◆ **What the task requires**
Only one stretch of the data below is wanted: the lines starting at the one with "(** A new id; 0 is an error code. *)" and ending at the one with "Fixpoint load_locks (n", both included, given again exactly.

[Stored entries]
(* ===== verification/TableLocks.v ===== *)
(** * The table lock server: src/versioning/BRM/tablelockserver.{h,cpp}, brmtypes.cpp

    Bulk loads and DDL lock a table on the DBRoots they write.  The controller
    keeps the locks in a map by lock id, which it saves to a file at every
    change and loads when it starts. *)
From Stdlib Require Import ZArith Lia.
From S2P Require Import Prelude Bytes StdMap BrmTypes SessionManager.

Local Open Scope Z_scope.

(** ** TableLockInfo *)

(** [LockState]; messages and files can hold other numbers. *)
Definition LOADING : Z := 0.
Definition CLEANUP : Z := 1.

Record TableLockInfo := mkTLI {
  tl_id : Z;
  tableOID : Z;
  ownerName : list Z;
  ownerPID : Z;
  ownerSessionID : Z;
  ownerTxnID : Z;
  tl_state : Z;
  creationTime : Z;
  dbrootList : list Z;
}.

Definition set_id (i : Z) (t : TableLockInfo) : TableLockInfo :=
  mkTLI i (tableOID t) (ownerName t) (ownerPID t) (ownerSessionID t) (ownerTxnID t) (tl_state t)
    (creationTime t) (dbrootList t).
Definition set_state (st : Z) (t : TableLockInfo) : TableLockInfo :=
  mkTLI (tl_id t) (tableOID t) (ownerName t) (ownerPID t) (ownerSessionID t) (ownerTxnID t) st
    (creationTime t) (dbrootList t).
Definition set_owner (name : list Z) (pid session txn : Z) (t : TableLockInfo) : TableLockInfo :=
  mkTLI (tl_id t) (tableOID t) name pid session txn (tl_state t) (creationTime t) (dbrootList t).

#[global] Instance TableLockInfo_eq_dec : EqDecision TableLockInfo.
Proof. solve_decision. Defined.

Definition overlaps (t t2 : TableLockInfo) (sDbrootList : gset Z) : bool :=
  bool_decide (tableOID t = tableOID t2) &&
  existsb (fun r => bool_decide (r ∈ sDbrootList)) (dbrootList t).

(** ** The messages: a string is its length and its bytes, a vector its
    length and its elements. *)

Definition tli_serialize (t : TableLockInfo) : list Z :=
  le_bytes 8 (tl_id t) ++ le_bytes 4 (tableOID t) ++
  le_bytes 4 (Z.of_nat (length (ownerName t))) ++ ownerName t ++
  le_bytes 4 (ownerPID t) ++ le_bytes 4 (ownerSessionID t) ++ le_bytes 4 (ownerTxnID t) ++
  le_bytes 1 (tl_state t) ++ le_bytes 8 (creationTime t) ++
  le_bytes 8 (Z.of_nat (length (dbrootList t))) ++ (dbrootList t ≫= le_bytes 2).

Definition get_string : reader (list Z) :=
  n ← get_s32; if decide (n < 0) then (fun _ => None) : reader (list Z) else get_bytes (Z.to_nat n).

(** [None] is an exception, except that a message which ends inside the vector
    is read past its end. *)
Definition tli_deserialize : reader TableLockInfo :=
  i ← get_u64; oid ← get_u32; name ← get_string; pid ← get_u32; ses ← get_s32; txn ← get_s32;
  st ← get_u 1; time ← get_s64; n ← get_u64; roots ← get_list (Z.to_nat n) get_u16;
  mret (mkTLI i oid name pid ses txn st time roots).

(** ** The save file *)

Section SaveFile.
(** The roots are 16-bit numbers in a vector, and the file has 32 bits for
    each: the record of the last one takes in the two bytes behind the
    vector's storage.  [beyond roots] is what is there; [None] says that the
    allocator's block ends with the vector, and then the access is undefined. *)
Context (beyond : list Z -> option Z).

(** The words of the first [n] roots. *)
Fixpoint root_words (spare : Z) (n : nat) (roots : list Z) : list Z :=
  match n, roots with
  | S n', r :: roots' =>
      le_bytes 2 r ++ le_bytes 2 (default spare (head roots')) ++ root_words spare n' roots'
  | _, _ => []
  end.

Definition file_fields (t : TableLockInfo) : list Z :=
  le_bytes 8 (tl_id t) ++ le_bytes 4 (tableOID t) ++ le_bytes 4 (ownerPID t) ++
  le_bytes 4 (tl_state t) ++ le_bytes 4 (ownerSessionID t) ++ le_bytes 4 (ownerTxnID t) ++
  le_bytes 8 (creationTime t).

Definition tli_write (t : TableLockInfo) : res (list Z) :=
  let nameLen := u16 (Z.of_nat (length (ownerName t))) in
  let dbrootListSize := u16 (Z.of_nat (length (dbrootList t))) in
  let n := Z.to_nat dbrootListSize in
  spare ← (if decide (n = 0%nat \/ n <> length (dbrootList t)) then Ret 0
           else match beyond (dbrootList t) with Some x => Ret x | None => UB OutOfBounds end);
  Ret (file_fields t ++ le_bytes 2 nameLen ++ take (Z.to_nat nameLen) (ownerName t) ++
       le_bytes 2 dbrootListSize ++ root_words spare n (dbrootList t)).

(** Reading writes four bytes at each root; the next one overwrites the upper
    half, the last one goes behind the vector. *)
Definition get_root : reader Z := w ← get_u32; mret (u16 w).

Definition get_tli_file : reader TableLockInfo :=
  i ← get_u64; oid ← get_u32; pid ← get_u32; st ← get_u32; ses ← get_s32; txn ← get_s32;
  time ← get_s64; nameLen ← get_u16; name ← get_bytes (Z.to_nat nameLen);
  n ← get_u16; roots ← get_list (Z.to_nat n) get_root;
  mret (mkTLI i oid name pid ses txn st time roots).

Definition tli_read (bs : list Z) : res (TableLockInfo * list Z) :=
  match get_tli_file bs with
  | None => Throw IosFailure
  | Some (t, rest) =>
      match dbrootList t, beyond (dbrootList t) with
      | _ :: _, None => UB OutOfBounds
      | _, _ => Ret (t, rest)
      end
  end.

(** ** The server *)

Record TableLockServer := mkTLS {
  locks : gmap Z TableLockInfo;
  saveFile : option (list Z);
  sms : SessionManager;
}.
Definition set_locks (l : gmap Z TableLockInfo) (s : TableLockServer) : TableLockServer :=
  mkTLS l (saveFile s) (sms s).
Definition set_saveFile (f : list Z) (s : TableLockServer) : TableLockServer :=
  mkTLS (locks s) (Some f) (sms s).

Definition on_sms {A} (p : prog SessionManager A) : prog TableLockServer A :=
  zoom sms (fun m s => mkTLS (locks s) (saveFile s) m) p.

(** What becomes of a save: it is complete; the file cannot be opened; or the
    stream is found bad before the record of index [i], with [kept] in the
    file.  When [i] is the number of locks, nobody looks. *)
Inductive save_outcome := Saved | OpenFails | Breaks (i : nat) (kept : list Z).

Definition records (l : list (Z * TableLockInfo)) : res (list Z) :=
  collect l (fun kv => tli_write kv.2).

Definition save (o : save_outcome) : prog TableLockServer unit :=
  l ← gets (fun s => in_order (locks s));
  let count := le_bytes 4 (Z.of_nat (length l)) in
  match o with
  | OpenFails => throw RuntimeError
  | Saved => bs ← reading (fun _ => records l); modify (set_saveFile (count ++ bs))
  | Breaks i kept =>
      reading (fun _ => records (take i l));;
      modify (set_saveFile kept);;
      if decide (i < length l)%nat then throw RuntimeError else mret tt
  end.

(** A new id; 0 is an error code. *)
Definition new_id : prog TableLockServer Z :=
  i ← on_sms getUnique64;
  if decide (i = 0) then on_sms getUnique64 else mret i.

(** The loop of [load] over the records. *)
Fixpoint load_locks (n : nat) (bs : list Z) : prog TableLockServer unit :=
  match n with
  | O => mret tt
  | S n' =>
      r ← reading (fun _ => tli_read bs);
      i ← new_id;
      modify (fun s => set_locks (<[i := set_id i r.1]> (locks s)) s);;
      load_locks n' r.2
  end.

Definition load : prog TableLockServer unit :=
  f ← gets saveFile;
  match f with
  | None => mret tt
  | Some bs =>
      match get_u32 bs with
      | None => throw IosFailure
      | Some (size, rest) => load_locks (Z.to_nat size) rest
      end
  end.

(** [lock]: the id, or 0 and the owner of a lock in the way. *)
Definition lock (tli : TableLockInfo) (o : save_outcome) : prog TableLockServer (Z * TableLockInfo) :=
  held ← gets locks;
  let dbroots := list_to_set (dbrootList tli) in
  match first_in (fun t => overlaps t tli dbroots) held with
  | Some (_, t) =>
      mret (0, set_owner (ownerName t) (ownerPID t) (ownerSessionID t) (ownerTxnID t) tli)
  | None =>
      i ← new_id;
      let tli' := set_id i tli in
      modify (fun s => set_locks (<[i := tli']> (locks s)) s);;
      try_catch (save o) (fun e => modify (fun s => set_locks (delete i (locks s)) s);; throw e);;
      mret (i, tli')
  end.

Definition unlock (i : Z) (o : save_outcome) : prog TableLockServer bool :=
  held ← gets locks;
  match held !! i with
  | None => mret false
  | Some tli =>
      modify (fun s => set_locks (delete i (locks s)) s);;
      try_catch (save o)
        (fun e => modify (fun s => set_locks (<[tl_id tli := tli]> (locks s)) s);; throw e);;
      mret true
  end.

(** A change in place; the handler puts the old fields back. *)
Definition change (i : Z) (f back : TableLockInfo -> TableLockInfo) (o : save_outcome) :
    prog TableLockServer bool :=
  modify (fun s => set_locks (alter f i (locks s)) s);;
  try_catch (save o) (fun e => modify (fun s => set_locks (alter back i (locks s)) s);; throw e);;
  mret true.

Definition changeState (i st : Z) (o : save_outcome) : prog TableLockServer bool :=
  held ← gets locks;
  match held !! i with
  | None => mret false
  | Some t => change i (set_state st) (set_state (tl_state t)) o
  end.

Definition changeOwner (i : Z) (name : list Z) (pid session txnID : Z) (o : save_outcome) :
    prog TableLockServer bool :=
  held ← gets locks;
  match held !! i with
  | None => mret false
  | Some t =>
      change i (set_owner name pid session txnID)
        (set_owner (ownerName t) (ownerPID t) (ownerSessionID t) (ownerTxnID t)) o
  end.

Definition getAllLocks (s : TableLockServer) : list TableLockInfo := snd <$> in_order (locks s).

Definition releaseAllLocks (o : save_outcome) : prog TableLockServer unit :=
  tmp ← gets locks;
  modify (set_locks ∅);;
  try_catch (save o) (fun e => modify (set_locks tmp);; throw e).

(** [getLockInfo]; the info is copied unless [out] is null. *)
Definition getLockInfo (i : Z) (out : bool) (s : TableLockServer) : bool * option TableLockInfo :=
  match locks s !! i with
  | Some t => (true, if out then Some t else None)
  | None => (false, None)
  end.

(** The constructor; the file has been named in the configuration. *)
Definition start_TableLockServer (f : option (list Z)) (sm : SessionManager) :
    res unit * TableLockServer :=
  load (mkTLS ∅ f sm).

End SaveFile.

◆ **Written response**
(** A new id; 0 is an error code. *)
Definition new_id : prog TableLockServer Z :=
  i ← on_sms getUnique64;
  if decide (i = 0) then on_sms getUnique64 else mret i.

(** The loop of [load] over the records. *)
Fixpoint load_locks (n : nat) (bs : list Z) : prog TableLockServer unit :=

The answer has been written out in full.